Implemented and deployed to herodev

Changes (4 files in hero_archipelagos/archipelagos/intelligence/ai/src/):

  1. ai_service.rs: Added process_sse_chunk() to parse event: token SSE events incrementally. Added on_token callback parameter to send_message() (WASM only).

  2. island.rs: Creates a placeholder AI message before the request. Token callback updates the message content in real-time as tokens arrive. Error case removes the placeholder. Added @keyframes blink CSS animation.

  3. message_list.rs: Typing dots (bounce animation) only show when no streaming content has arrived yet. Once first token comes in, the growing message bubble replaces the dots. Passes is_streaming to last AI message bubble.

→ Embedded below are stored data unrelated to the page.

Lemma md5_final_rep ctx m :
  bytes m -> md5_rep ctx m -> (lsapi_MD5Final ctx).1 = rfc_md5 m.
Proof.
  intros Hm [H0 H1 Hb Hin Ht]. unfold lsapi_MD5Final.
  rewrite H0, H1, pending_count, Hb, length_field, rfc_pad_tail.
  set (t := length (tail m)) in *. set (L := le_bytes 8 (8 * zlen m)).
  pose proof (length_tail_lt m) as Htl. fold t in Htl.
  assert (bytes L) by apply bytes_le_bytes.
  assert (forall n, bytes (replicate n 0)) as Hz
    by (intros; apply Forall_replicate; unfold is_byte; lia).
  assert (bytes [0x80]) as H80 by (apply Forall_singleton; unfold is_byte; lia).
  assert (in_ok (in_put (md5_in ctx) t [0x80])) as Hin1 by (apply in_put_ok; auto; cbn [length]; lia).
  destruct (Nat.ltb_spec (64 - 1 - t) 8) as [Hc|Hc].
  - destruct (final_two_blocks m (md5_in ctx)) as [E1 E2]; auto; [subst t; lia|].
    fold t L in E1, E2. replace (64 - 1 - t)%nat with (63 - t)%nat by lia.
    assert (in_ok (tail m ++ 0x80 :: replicate (63 - t) 0)) as Hok.
    { split; [subst t; in_len|].
      apply Forall_app. split; [by apply bytes_tail|]. apply Forall_cons_2; [unfold is_byte; lia|auto]. }
    rewrite E1, md5_block_rfc by (apply hash_of_ok || apply Hok). cbn [fst].
    set (b1 := tail m ++ _) in *.
    rewrite byteReverse_id by (apply in_put_bytes; auto; apply Hok).
    rewrite (in_put_full _ 56) by (subst L; destruct Hok; in_len).
    pose proof (in_put_prefix b1 0 (replicate 56 0) ltac:(lia)) as Ep.
    rewrite length_replicate in Ep. change (0 + 56)%nat with 56%nat in Ep. rewrite Ep.
    rewrite transform_rfc by apply rfc_compress_ok, hash_of_ok.
    cbv zeta. rewrite E2.
    assert (whole (b1 ++ replicate 56 0 ++ L) = 2%nat) as ->.
    { unfold whole. rewrite !length_app, length_replicate. destruct Hok as [-> _].
      subst L. rewrite length_le_bytes. done. }
    cbn [rfc_blocks take app]. destruct Hok as [Hl _].
    rewrite take_app_length', drop_app_length' by lia.
    rewrite (take_ge (replicate 56 0 ++ L)) by (subst L; in_len). done.
  - pose proof (final_one_block m (md5_in ctx)) as E. fold t L in E.
    replace (64 - 1 - t - 8)%nat with (55 - t)%nat by lia. cbn [fst].
    rewrite byteReverse_id by (apply in_put_bytes; [apply Hin1|auto]).
    rewrite E by (auto; lia). rewrite transform_rfc by apply hash_of_ok. cbv zeta.
    set (y := tail m ++ _) in *.
    assert (length y = 64%nat) as Hy.
    { subst y. rewrite <- E by (auto; lia).
      subst L. destruct Hin. in_len. }
    rewrite (whole_one y Hy). cbn [rfc_blocks]. by rewrite take_ge by lia.
Qed.

(** Init, any number of updates, Final: how the callers use the context. *)
Definition md5_digest (ctx : lsapi_MD5Context) (chunks : list (list Z)) : list Z :=
  (lsapi_MD5Final (foldl lsapi_MD5Update (lsapi_MD5Init ctx) chunks)).1.

Lemma md5_updates_rep ctx m chunks :
  bytes m -> Forall (fun x => bytes x /\ zlen x < 2 ^ 32) chunks ->
  md5_rep ctx m -> md5_rep (foldl lsapi_MD5Update ctx chunks) (m ++ concat chunks).
Proof.
  intros Hm Hc. revert ctx m Hm. induction Hc as [|x xs [Hx Hl] Hxs IH]; intros ctx m Hm Hrep.
  - cbn. by rewrite app_nil_r.
  - cbn [foldl concat]. rewrite app_assoc. apply IH; [by apply Forall_app|].
    by apply md5_update_rep.
Qed.

Lemma md5_digest_rfc ctx chunks :
  in_ok (md5_in ctx) ->
  Forall (fun x => bytes x /\ zlen x < 2 ^ 32) chunks ->
  md5_digest ctx chunks = rfc_md5 (concat chunks).
Proof.
  intros Hin Hc. unfold md5_digest. apply md5_final_rep.
  - clear Hin. induction Hc as [|x xs [Hx _] _ IH]; [by apply Forall_nil_2|].
    cbn. by apply Forall_app.
  - apply (md5_updates_rep _ []); [by apply Forall_nil_2|done|by apply md5_init_rep].
Qed.

(** C33. However a message is cut into pieces for [lsapi_MD5Update], the digest is
    the RFC 1321 digest of the whole message: the buffering of partial blocks, the
    64-bit bit count kept in two 32-bit words, the two padding cases of
    [lsapi_MD5Final] and the 64 unrolled steps all agree with the reference. *)
Theorem md5_streaming ctx chunks :
  in_ok (md5_in ctx) ->
  Forall (fun x => bytes x /\ zlen x < 2 ^ 32) chunks ->
  md5_digest ctx chunks = rfc_md5 (concat chunks).
Proof. apply md5_digest_rfc. Qed.

(** The digest of "message digest" in two pieces, by the theorem and by the RFC's
    published value. *)
Lemma md5_streaming_witness :
  let ctx := mkMD5 [] 0 0 (replicate 64 7) in
  md5_digest ctx [str "message"; str " digest"] = rfc_md5 (str "message digest") /\
  rfc_md5 (str "message digest") =
    [0xf9; 0x6b; 0x69; 0x7d; 0x7c; 0xb7; 0x93; 0x8d; 0x52; 0x5a; 0x2f; 0x31; 0xaa; 0xf1; 0x61; 0xd0].
Proof.
  split; [|vm_compute; reflexivity].
  apply (md5_streaming (mkMD5 [] 0 0 (replicate 64 7)) [str "message"; str " digest"]).
  - split; [reflexivity|]. apply bytes_b_bytes. reflexivity.
  - repeat (apply Forall_cons_2; [split; [apply bytes_b_bytes|]; reflexivity|]).
    apply Forall_nil_2.
Defined.

(** Some context as it may lie on the stack, for concrete runs. *)
Definition ctx0 : lsapi_MD5Context := mkMD5 [] 0 0 (replicate 64 9).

  4. message_bubble.rs: Added is_streaming prop. Shows a blinking cursor after content during streaming.

Architecture:

Shrimp SSE: event:token → data:{"token":"word"}
    ↓
WASM ReadableStream reader (chunk by chunk)
    ↓
process_sse_chunk() → on_token callback
    ↓
messages signal write → Dioxus re-render
    ↓
MessageBubble grows word-by-word + blinking cursor
    ↓
event:done → replace with final complete response

Verify: Open herodev AI chat, send a message, response should appear word-by-word.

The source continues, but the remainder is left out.